Goal of the exercise: In the records below, find the line holding "lia. f_equal. lia." and the line holding "change (256 ^ 2)". Set down both, with every line between them, exactly.

Given information:
Lemma tiles_app L1 : forall L2 a e,
  tiles (L1 ++ L2) a e <-> exists mid, tiles L1 a mid /\ tiles L2 mid e.
Proof.
  induction L1 as [|b L1 IH]; intros L2 a e; cbn [app tiles].
  - split.
    + intros H. exists a. auto.
    + intros (mid & -> & H). exact H.
  - rewrite IH. split.
    + intros (Ha & Hs & mid & H1 & H2). exists mid. auto.
    + intros (mid & (Ha & Hs & H1) & H2). eauto.
Qed.

Lemma tiles_le L : forall a e, tiles L a e -> a <= e.
Proof.
  induction L as [|b L IH]; intros a e; cbn [tiles].
  - lia.
  - intros (_ & Hs & Ht). apply IH in Ht. lia.
Qed.

Lemma tiles_In L : forall a e b,
  tiles L a e -> In b L -> a <= blk_addr b /\ blk_addr b + blk_size b <= e.
Proof.
  induction L as [|b0 L IH]; intros a e b Ht Hin; [contradiction|].
  cbn [tiles] in Ht. destruct Ht as (Ha & Hs & Ht).
  destruct Hin as [->|Hin].
  - apply tiles_le in Ht. lia.
  - destruct (IH _ _ _ Ht Hin). lia.
Qed.

Lemma frees_app L1 L2 : frees (L1 ++ L2) = frees L1 ++ frees L2.
Proof.
  induction L1 as [|[a s|a s p] L1 IH]; cbn [app frees]; [reflexivity| |exact IH].
  rewrite IH. reflexivity.
Qed.

Lemma In_frees L a s : In (a, s) (frees L) <-> In (FreeB a s) L.
Proof.
  induction L as [|[a' s'|a' s' p'] L IH]; cbn [frees In].
  - tauto.
  - rewrite IH. split; intros [H|H]; auto; left; congruence.
  - rewrite IH. split; [auto|]. intros [H|H]; [discriminate|assumption].
Qed.

Lemma no_adjacent_free_tail b L : no_adjacent_free (b :: L) -> no_adjacent_free L.
Proof. destruct b, L as [|[]]; cbn; tauto. Qed.

Lemma no_adjacent_free_app_r L1 : forall L2,
  no_adjacent_free (L1 ++ L2) -> no_adjacent_free L2.
Proof.
  induction L1 as [|b L1 IH]; intros L2 H; [exact H|].
  apply IH. eapply no_adjacent_free_tail. exact H.
Qed.

(** The free list of a tiling layout is gapped. *)
Lemma frees_gapped L : forall a e,
  tiles L a e -> no_adjacent_free L -> used_sized L ->
  gapped (frees L) /\
  match frees L with
  | [] => True
  | (f, _) :: _ =>
      a <= f /\ (match L with FreeB _ _ :: _ => True | _ => a + 19 <= f end)
  end.
Proof.
  induction L as [|b L IH]; intros a e Ht Hn Hu; cbn [frees]; [auto|].
  cbn [tiles] in Ht. destruct Ht as (Ha & Hs & Ht).
  assert (Hu' : used_sized L) by (intros x y z H; eapply Hu; right; exact H).
  specialize (IH _ _ Ht (no_adjacent_free_tail _ _ Hn) Hu').
  destruct IH as (Hg & Hf).
  destruct b as [f s|u s p]; cbn [blk_addr blk_size] in *.
  - subst f. cbn [gapped]. split; [|split; [lia|exact I]].
    split; [assumption|]. split; [|assumption].
    destruct L as [|[f' s'|u' s' p'] L]; cbn [frees] in *; [exact I|contradiction|].
    destruct (frees L) as [|[f'' s''] l]; [exact I|]. lia.
  - split; [assumption|].
    assert (19 <= s) by (eapply Hu; left; reflexivity).
    destruct (frees L) as [|[f' s'] l]; [exact I|]. lia.
Qed.

(** In a gapped list every node starts well after an earlier node ends. *)
Lemma gapped_later a s l :
  gapped ((a, s) :: l) -> forall a' s', In (a', s') l -> a + s + 19 <= a'.
Proof.
  revert a s. induction l as [|[b t] l IH]; intros a s Hg a' s' Hin;
    [contradiction|].
  cbn [gapped] in Hg. destruct Hg as (Hs & Hab & Ht & Hbl & Hg).
  destruct Hin as [[= <- <-]|Hin]; [assumption|].
  assert (b + t + 19 <= a').
  { eapply IH; [|exact Hin]. cbn [gapped]. auto. }
  lia.
Qed.

Lemma gapped_tail b l : gapped (b :: l) -> gapped l.
Proof. destruct b. cbn [gapped]. tauto. Qed.

Lemma gapped_app_r l1 : forall l2, gapped (l1 ++ l2) -> gapped l2.
Proof.
  induction l1 as [|b l1 IH]; intros l2 H; [exact H|].
  apply IH. eapply gapped_tail. exact H.
Qed.

Lemma gapped_app_l l1 : forall l2, gapped (l1 ++ l2) -> gapped l1.
Proof.
  induction l1 as [|[a s] l1 IH]; intros l2 H; [exact I|].
  cbn [app gapped] in *. destruct H as (Hs & Hn & Hg).
  split; [assumption|]. split; [|eapply IH; exact Hg].
  destruct l1 as [|[a' s'] l1]; [exact I|exact Hn].
Qed.

(** Nodes before a given one end well before it starts. *)
Lemma gapped_earlier l1 : forall c cs l2,
  gapped (l1 ++ (c, cs) :: l2) ->
  forall a s, In (a, s) l1 -> a + s + 19 <= c.
Proof.
  induction l1 as [|[b t] l1 IH]; intros c cs l2 Hg a s Hin; [contradiction|].
  destruct Hin as [[= <- <-]|Hin].
  - eapply (gapped_later _ _ _ Hg). apply in_or_app. right. left. reflexivity.
  - eapply IH; [|exact Hin]. eapply gapped_tail. exact Hg.
Qed.

End Geometry.

(** * The bytes of a loaded value *)

Section Bytes.

Lemma loadN_byte n : forall m a v i,
  byte_ok m -> loadN n m a = Some v -> 0 <= i < Z.of_nat n ->
  m (a + i) = Some ((v / 256 ^ i) mod 256).
Proof.
  induction n as [|k IH]; intros m a v i Hb Hl Hi; [lia|].
  rewrite loadN_S in Hl.
  destruct (m a) as [b|] eqn:Ha; [|discriminate].
  destruct (loadN k m (a + 1)) as [r|] eqn:Hr; [|discriminate].
  assert (Hv : v = b + 256 * r) by congruence. subst v.
  pose proof (Hb _ _ Ha) as Hbr.
  destruct (Z.eq_dec i 0) as [->|Hne].
  - rewrite Z.add_0_r, Ha. f_equal. rewrite Z.pow_0_r, Z.div_1_r.
    apply Z.mod_unique with (q := r); lia.
  - replace (a + i) with (a + 1 + (i - 1)) by lia.
    rewrite (IH _ _ _ (i - 1) Hb Hr) by lia. f_equal. f_equal.
    assert (Hp : 0 < 256 ^ (i - 1)) by (apply Z.pow_pos_nonneg; lia).
    replace (256 ^ i) with (256 * 256 ^ (i - 1)).
    + rewrite <- Z.div_div by lia. f_equal.
      apply Z.div_unique with (r := b); lia.
    + rewrite <- Z.pow_succ_r by lia. f_equal. lia.
Qed.

Lemma low32_bytes n :
  n mod 2 ^ 32 =
  (n / 256 ^ 0) mod 256 + 256 * ((n / 256 ^ 1) mod 256)
  + 65536 * ((n / 256 ^ 2) mod 256) + 16777216 * ((n / 256 ^ 3) mod 256).
Proof.
  change (2 ^ 32) with (256 * (256 * (256 * 256))).
  rewrite !Z.rem_mul_r by lia. rewrite !Z.div_div by lia.
  change (256 ^ 0) with 1. change (256 ^ 1) with 256.
  change (256 ^ 2) with (256 * 256). change (256 ^ 3) with (256 * 256 * 256).
  rewrite Z.div_1_r. ring.
Qed.

(** A record shorter than [sizeof(MemBlock)] overhangs what follows it; the
    four bytes at its end then never read as the magic number, provided
    the record's [next] is a pointer that avoids the pattern. *)
Lemma overhang_not_magic m f sf n v :
  byte_ok m ->
  load64 m f = Some sf -> load64 m (f + 8) = Some n ->
  0 < sf < 16 -> 0 <= n < 2 ^ 47 -> magic_free n ->
  load32 m (f + sf) = Some v -> v <> kMemMagicNum.
Proof.
  intros Hb Hs Hn Hsf Hnr [Hm0 Hm1] Hv. unfold kMemMagicNum in *.
  pose proof (loadN_bound 4 _ _ _ Hb Hv) as Hvr.
  change (256 ^ Z.of_nat 4) with (2 ^ 32) in Hvr.
  pose proof (fun i (H : 0 <= i < 4) => loadN_byte 4 m (f + sf) v i Hb Hv H) as Bv.
  pose proof (fun i (H : 0 <= i < 8) => loadN_byte 8 m f sf i Hb Hs H) as Bs.
  pose proof (fun i (H : 0 <= i < 8) => loadN_byte 8 m (f + 8) n i Hb Hn H) as Bn.
  assert (Hcase : sf < 8 \/ sf = 8 \/ sf = 9 \/ 10 <= sf) by lia.
  destruct Hcase as [Hlt|[->|[->|Hge]]].
  - (* the byte under the magic field is a zero byte of [size] *)
    specialize (Bv 0 ltac:(lia)). specialize (Bs sf ltac:(lia)).
    rewrite Z.add_0_r in Bv. rewrite Bs in Bv.
    assert (Hz : sf / 256 ^ sf = 0).
    { apply Z.div_small. split; [lia|].
      assert (256 ^ 1 <= 256 ^ sf) by (apply Z.pow_le_mono_r; lia). lia. }
    rewrite Hz in Bv. intros ->. discriminate.
  - (* the magic field holds the low half of [next] *)
    intros ->.
    assert (E : forall j, 0 <= j < 4 ->
                (3735928559 / 256 ^ j) mod 256 = (n / 256 ^ j) mod 256).
    { intros j Hj. specialize (Bv j ltac:(lia)).
      specialize (Bn j ltac:(lia)).
      replace (f + 8 + j) with (f + 8 + j) in Bv by lia. congruence. }
    pose proof (E 0 ltac:(lia)) as E0. pose proof (E 1 ltac:(lia)) as E1.
    pose proof (E 2 ltac:(lia)) as E2. pose proof (E 3 ltac:(lia)) as E3.
    apply Hm0. rewrite low32_bytes, <- E0, <- E1, <- E2, <- E3. reflexivity.
  - (* the magic field holds bytes one to four of [next] *)
    intros ->.
    assert (E : forall j, 0 <= j < 4 ->
                (3735928559 / 256 ^ j) mod 256 = (n / 256 ^ (1 + j)) mod 256).
    { intros j Hj. specialize (Bv j ltac:(lia)).
      specialize (Bn (1 + j) ltac:(lia)).
      replace (f + 8 + (1 + j)) with (f + 9 + j) in Bn by lia. congruence. }
    pose proof (E 0 ltac:(lia)) as E0. pose proof (E 1 ltac:(lia)) as E1.
    pose proof (E 2 ltac:(lia)) as E2. pose proof (E 3 ltac:(lia)) as E3.
    apply Hm1. rewrite low32_bytes.
    assert (D : forall j, 0 <= j -> n / 256 / 256 ^ j = n / 256 ^ (1 + j)).
    { intros j Hj. rewrite Z.div_div by (try apply Z.pow_pos_nonneg; lia).
      rewrite Z.pow_add_r by lia. reflexivity. }
    rewrite !D by lia. rewrite <- E0, <- E1, <- E2, <- E3. reflexivity.
  - (* a byte of the magic field is one of the top three bytes of [next] *)
    intros ->.
    assert (Hj : exists j, 0 <= j < 4 /\ 5 <= sf - 8 + j <= 7 /\
                           128 <= (3735928559 / 256 ^ j) mod 256).
    { assert (Hc : sf = 10 \/ sf = 11 \/ sf = 12 \/ 13 <= sf) by lia.
      destruct Hc as [->|[->|[->|Hc]]].
      - exists 3. repeat split; try lia. vm_compute. discriminate.
      - exists 2. repeat split; try lia. vm_compute. discriminate.
      - exists 1. repeat split; try lia. vm_compute. discriminate.
      - exists 0. repeat split; try lia. vm_compute. discriminate. }
    destruct Hj as (j & Hj & Hk & Hbig).
    specialize (Bv j ltac:(lia)).
    specialize (Bn (sf - 8 + j) ltac:(lia)).
    replace (f + 8 + (sf - 8 + j)) with (f + sf + j) in Bn by lia.
    assert (E : (3735928559 / 256 ^ j) mod 256
                = (n / 256 ^ (sf - 8 + j)) mod 256) by congruence.
    assert (Hsmall : n / 256 ^ (sf - 8 + j) < 128).
    { apply Z.div_lt_upper_bound; [apply Z.pow_pos_nonneg; lia|].
      assert (256 ^ 5 <= 256 ^ (sf - 8 + j)) by (apply Z.pow_le_mono_r; lia).
      change (256 ^ 5) with 1099511627776 in *.
      change (2 ^ 47) with 140737488355328 in *. nia. }
    assert (0 <= n / 256 ^ (sf - 8 + j))
      by (apply Z.div_pos; [lia|apply Z.pow_pos_nonneg; lia]).
    rewrite (Z.mod_small (n / 256 ^ (sf - 8 + j)) 256) in E by lia. lia.
Qed.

Task response:
    + rewrite <- Z.pow_succ_r by lia. f_equal. lia.
Qed.

Lemma low32_bytes n :
  n mod 2 ^ 32 =
  (n / 256 ^ 0) mod 256 + 256 * ((n / 256 ^ 1) mod 256)
  + 65536 * ((n / 256 ^ 2) mod 256) + 16777216 * ((n / 256 ^ 3) mod 256).
Proof.
  change (2 ^ 32) with (256 * (256 * (256 * 256))).
  rewrite !Z.rem_mul_r by lia. rewrite !Z.div_div by lia.
  change (256 ^ 0) with 1. change (256 ^ 1) with 256.
  change (256 ^ 2) with (256 * 256). change (256 ^ 3) with (256 * 256 * 256).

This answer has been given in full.